(Stored items)
+ + +

(** * Rock-fall video pipeline: confidence scaling, risk conclusion and
      frame sampling

    A shallow embedding of
    - [Master_LLM/ML_Models/Inside_cave/genai.py]
      ([scale_confidence], [summarize_with_gemini], [conclusion_analysis],
      [process_video_and_summarize]),
    - [Master_LLM/ML_Models/Outer_surface/model/outer_surface.py]
      ([process_video] with its nested [process_frame]),
    - [main.py] ([predict_video]) and
    - [Chatbot/Chatbot.py] ([trim_history], [extract_all_json],
      [process_user_query]).

    Python dictionaries whose iteration order is never observed are stdpp
    [gmap]s; the one dictionary whose order is observable ([all_predictions])
    is an insertion-ordered association list.  Python floats are IEEE 754
    binary64 numbers: a finite one is the rational it denotes, and every
    arithmetic operation rounds its exact result to the nearest double, a
    tie going to the even one ([B64]); a rendering of the same arithmetic on
    [SpecFloat] is kept to compare against.  Exceptions are modelled by an
    explicit [result] type with stdpp's monad notation. *)

From Stdlib Require Import QArith Qround Qabs Qpower Lqa SpecFloat.
From stdpp Require Import gmap strings list fin_maps pretty.

Set Warnings "-register-all".

Open Scope string_scope.
Open Scope list_scope.
Open Scope Z_scope.

(** ** Python values, exceptions and the few built-ins the code uses *)

Module Py.

(** JSON-shaped Python values.  A float is given by the number it denotes;
    the infinities and NaN, which JSON does not have, are left out. *)
Inductive value :=
  | VNone
  | VBool (b : bool)
  | VInt (z : Z)
  | VFloat (q : Q)
  | VStr (s : string)
  | VList (l : list value)
  | VDict (d : gmap string value).

Inductive exn_kind :=
  | ZeroDivisionError | TypeError | KeyError | IndexError | AttributeError
  | ValueError | OverflowError | RuntimeError | CollaboratorError.

(** An exception together with the text that [str(e)] yields. *)
Record exn := Exn { exn_kind_of : exn_kind; exn_str : string }.

Inductive result (A : Type) :=
  | Ok (a : A)
  | Raise (e : exn).
Arguments Ok {A} a.
Arguments Raise {A} e.

#[global] Instance result_ret : MRet result := @Ok.
#[global] Instance result_bind : MBind result := λ A B k r,
  match r with
  | Ok a => k a
  | Raise e => Raise e
  end.

Definition is_ok {A} (r : result A) : bool :=
  match r with Ok _ => true | Raise _ => false end.

(** [d.get(key, dflt)] *)
Definition get (d : gmap string value) (key : string) (dflt : value) : value :=
  default dflt (d !! key).

(** [v == "lit"] for a string literal. *)
Definition eq_str (v : value) (lit : string) : bool :=
  match v with
  | VStr s => bool_decide (s = lit)
  | _ => false
  end.

(** [v in [lit1, lit2, ...]] for a list of string literals. *)
Definition in_strs (v : value) (lits : list string) : bool :=
  existsb (eq_str v) lits.

(** The number behind a value that is usable in arithmetic and ordering
    ([bool] is a subtype of [int]); [None] where Python raises. *)
Definition as_num (v : value) : option Q :=
  match v with
  | VInt z => Some (inject_Z z)
  | VFloat q => Some q
  | VBool b => Some (if b then 1%Q else 0%Q)
  | _ => None
  end.

(** Truth value of [v] in a condition. *)
Definition truthy (v : value) : bool :=
  match v with
  | VNone => false
  | VBool b => b
  | VInt z => negb (z =? 0)
  | VFloat q => negb (Qeq_bool q 0)
  | VStr s => negb (bool_decide (s = ""))
  | VList l => negb (bool_decide (l = []))
  | VDict d => negb (bool_decide (size d = 0%nat))
  end.

Definition Qleb (x y : Q) : bool := Qle_bool x y.
Definition Qltb (x y : Q) : bool := negb (Qle_bool y x).

(** [round(x)]: the nearest integer, a tie going to the even one. *)
Definition round (x : Q) : Z :=
  let f := Qfloor x in
  match (x - inject_Z f ?= 1 # 2)%Q with
  | Lt => f
  | Gt => f + 1
  | Eq => if Z.even f then f else f + 1
  end.

(** [int(x)]: truncation toward zero. *)
Definition int (x : Q) : Z := Z.quot (Qnum x) (Z.pos (Qden x)).

(** [a % b] on integers: the sign follows the divisor. *)
Definition mod_ (a b : Z) : result Z :=
  if b =? 0 then Raise (Exn ZeroDivisionError "integer modulo by zero")
  else Ok (a mod b).

(** [list(dict.fromkeys(l))]: drop repeats, keep first occurrences. *)
Fixpoint fromkeys_aux (seen l : list string) : list string :=
  match l with
  | [] => []
  | x :: l' =>
      if bool_decide (x ∈ seen) then fromkeys_aux seen l'
      else x :: fromkeys_aux (x :: seen) l'
  end.

Definition list_fromkeys (l : list string) : list string := fromkeys_aux [] l.

(** [obj[i]] for an integer literal [i >= 0]. *)
Definition getitem_int (obj : value) (i : nat) : result value :=
  match obj with
  | VList l =>
      match l !! i with
      | Some v => Ok v
      | None => Raise (Exn IndexError "list index out of range")
      end
  | VStr s =>
      match String.get i s with
      | Some c => Ok (VStr (String c EmptyString))
      | None => Raise (Exn IndexError "string index out of range")
      end
  | VDict _ => Raise (Exn KeyError (pretty i))
  | _ => Raise (Exn TypeError "object is not subscriptable")
  end.

(** [obj[key]] for a string literal [key]. *)
Definition getitem_str (obj : value) (key : string) : result value :=
  match obj with
  | VDict d =>
      match d !! key with
      | Some v => Ok v
      | None => Raise (Exn KeyError ("'" +:+ key +:+ "'"))
      end
  | VList _ =>
      Raise (Exn TypeError "list indices must be integers or slices, not str")
  | VStr _ =>
      Raise (Exn TypeError "string indices must be integers, not 'str'")
  | _ => Raise (Exn TypeError "object is not subscriptable")
  end.

(** [obj[key] = v] for a string literal [key]; the updated object. *)
Definition setitem_str (obj : value) (key : string) (v : value)
  : result (gmap string value) :=
  match obj with
  | VDict d => Ok (<[key := v]> d)
  | VList _ =>
      Raise (Exn TypeError "list indices must be integers or slices, not str")
  | VNone =>
      Raise (Exn TypeError "'NoneType' object does not support item assignment")
  | VBool _ =>
      Raise (Exn TypeError "'bool' object does not support item assignment")
  | VInt _ =>
      Raise (Exn TypeError "'int' object does not support item assignment")
  | VFloat _ =>
      Raise (Exn TypeError "'float' object does not support item assignment")
  | VStr _ =>
      Raise (Exn TypeError "'str' object does not support item assignment")
  end.

(** The items that [for x in obj] visits. *)
Definition iter (obj : value) : result (list value) :=
  match obj with
  | VList l => Ok l
  | VDict d => Ok (VStr <$> (map_to_list d).*1)
  | VStr s => Ok ((λ c, VStr (String c EmptyString)) <$> String.list_ascii_of_string s)
  | _ => Raise (Exn TypeError "object is not iterable")
  end.

(** [obj.get(key, dflt)] and [obj.items()] exist on dictionaries only. *)
Definition as_dict (obj : value) : result (gmap string value) :=
  match obj with
  | VDict d => Ok d
  | _ => Raise (Exn AttributeError "object has no such attribute")
  end.

(** An insertion-ordered dictionary: [d[k] = v] keeps the position of a key
    that is present and appends a new one. *)
Fixpoint dict_set {V} (d : list (string * V)) (k : string) (v : V)
  : list (string * V) :=
  match d with
  | [] => [(k, v)]
  | (k', v') :: d' =>
      if bool_decide (k' = k) then (k', v) :: d' else (k', v') :: dict_set d' k v
  end.

End Py.

(** ** IEEE 754 binary64 numbers *)

Module B64.
Import Py.

(** [floor(log2 x)] for [x > 0]. *)
Definition ilog2 (x : Q) : Z :=
  let k := Z.log2 (Qnum x) - Z.log2 (Z.pos (Qden x)) in
  if Qle_bool (2 ^ k) x then k else k - 1.

(** The exponent of the last place of the doubles around [x]: 53
    significant bits, and no exponent below that of the subnormal numbers. *)
Definition exponent (x : Q) : Z :=
  if Qeq_bool x 0 then -1074 else Z.max (ilog2 (Qabs x) - 52) (-1074).

(** Rounding to the nearest multiple of the last place, a tie going to the
    even multiple: the double nearest to [x], as long as it is in range. *)
Definition rne (x : Q) : Q :=
  let e := exponent x in
  Qred (inject_Z (round (x / 2 ^ e)) * 2 ^ e).

(** A float: a finite number (the two zeros are not told apart), an
    infinity, or a NaN. *)
Inductive float :=
  | Finite (q : Q)
  | Infinite (negative : bool)
  | NaN.

(** The float that an operation with the exact result [x] returns: what
    rounds to [2 ^ 1024] or beyond overflows to an infinity. *)
Definition of_Q (x : Q) : float :=
  let r := rne x in
  if Qle_bool (2 ^ 1024) (Qabs r) then Infinite (Qltb r 0) else Finite r.

Definition is_zero (q : Q) : bool := Qeq_bool q 0.

(** [a * b] *)
Definition mul (a b : float) : float :=
  match a, b with
  | NaN, _ | _, NaN => NaN
  | Finite x, Finite y => of_Q (x * y)
  | Infinite s, Finite y | Finite y, Infinite s =>
      if is_zero y then NaN else Infinite (xorb s (Qltb y 0))
  | Infinite s, Infinite t => Infinite (xorb s t)
  end.

(** [a + b] *)
Definition add (a b : float) : float :=
  match a, b with
  | NaN, _ | _, NaN => NaN
  | Finite x, Finite y => of_Q (x + y)
  | Infinite s, Finite _ | Finite _, Infinite s => Infinite s
  | Infinite s, Infinite t => if Bool.eqb s t then Infinite s else NaN
  end.

(** [-a] *)
Definition opp (a : float) : float :=
  match a with
  | Finite x => Finite (- x)
  | Infinite s => Infinite (negb s)
  | NaN => NaN
  end.

(** [a - b] *)
Definition sub (a b : float) : float := add a (opp b).

(** [a / b]: a zero divisor raises whatever the dividend. *)
Definition div (a b : float) : result float :=
  match a, b with
  | _, Finite y =>
      if is_zero y then Raise (Exn ZeroDivisionError "float division by zero")
      else
        match a with
        | Finite x => Ok (of_Q (x / y))
        | Infinite s => Ok (Infinite (xorb s (Qltb y 0)))
        | NaN => Ok NaN
        end
  | NaN, _ | _, NaN => Ok NaN
  | Finite _, Infinite _ => Ok (Finite 0)
  | Infinite _, Infinite _ => Ok NaN
  end.

(** [a <= b] and [a < b]: false as soon as a NaN is compared. *)
Definition leb (a b : float) : bool :=
  match a, b with
  | NaN, _ | _, NaN => false
  | Finite x, Finite y => Qleb x y
  | Infinite s, Finite _ => s
  | Finite _, Infinite t => negb t
  | Infinite s, Infinite t => s || negb t
  end.

Definition ltb (a b : float) : bool :=
  match a, b with
  | NaN, _ | _, NaN => false
  | Finite x, Finite y => Qltb x y
  | Infinite s, Finite _ => s
  | Finite _, Infinite t => negb t
  | Infinite s, Infinite t => s && negb t
  end.

(** [round(a)] with one argument: an integer, ties to even. *)
Definition round_int (a : float) : result Z :=
  match a with
  | Finite x => Ok (round x)
  | Infinite _ =>
      Raise (Exn OverflowError "cannot convert float infinity to integer")
  | NaN => Raise (Exn ValueError "cannot convert float NaN to integer")
  end.

(** [int(a)]: truncation toward zero. *)
Definition int_of (a : float) : result Z :=
  match a with
  | Finite x => Ok (int x)
  | Infinite _ =>
      Raise (Exn OverflowError "cannot convert float infinity to integer")
  | NaN => Raise (Exn ValueError "cannot convert float NaN to integer")
  end.

(** The float that a decimal literal denotes. *)
Definition lit (x : Q) : float := of_Q x.

(** The rationals that are doubles. *)
Definition is_double (x : Q) : Prop := (rne x == x)%Q ∧ (Qabs x < 2 ^ 1024)%Q.

End B64.

(** ** genai.py *)

Module Genai.
Import Py B64.

(** [scale_confidence(conf)] for a float [conf]. *)
Definition scale_confidence (conf : float) : result Z :=
  let actual := mul conf (Finite 100) in
  scaled ←
    (if leb actual (Finite 40) then Ok actual
     else if ltb (Finite 40) actual && leb actual (Finite 55) then
       ratio ← div (mul (sub actual (Finite 40)) (Finite (90 - 40)))
                   (Finite (55 - 40));
       Ok (add (Finite 40) ratio)
     else if ltb (Finite 55) actual && leb actual (Finite 60) then
       ratio ← div (mul (sub actual (Finite 55)) (Finite (95 - 90)))
                   (Finite (60 - 55));
       Ok (add (Finite 90) ratio)
     else Ok (Finite 98));
  round_int scaled.

(** What the text-generation collaborator did inside the [try] block of
    [summarize_with_gemini]: either one of [start_chat], [send_message],
    [resp.text] raised (with [str(e) = msg]), or a text came back and
    [safe_json_loads] turned it into [parsed] ([VNone] when the text is not
    JSON).  The prompt built from the predictions only reaches the
    collaborator, so the reply is an input of the model. *)
Inductive gemini_reply :=
  | ReplyRaised (msg : string)
  | ReplyText (parsed : value).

+ + +

◆ **YOUR GOAL**
Once a line of the records is found to contain "raises", copy it out.

◆ **OUTPUT FOR THIS TASK**
    ([bool] is a subtype of [int]); [None] where Python raises. *)
(** [a / b]: a zero divisor raises whatever the dividend. *)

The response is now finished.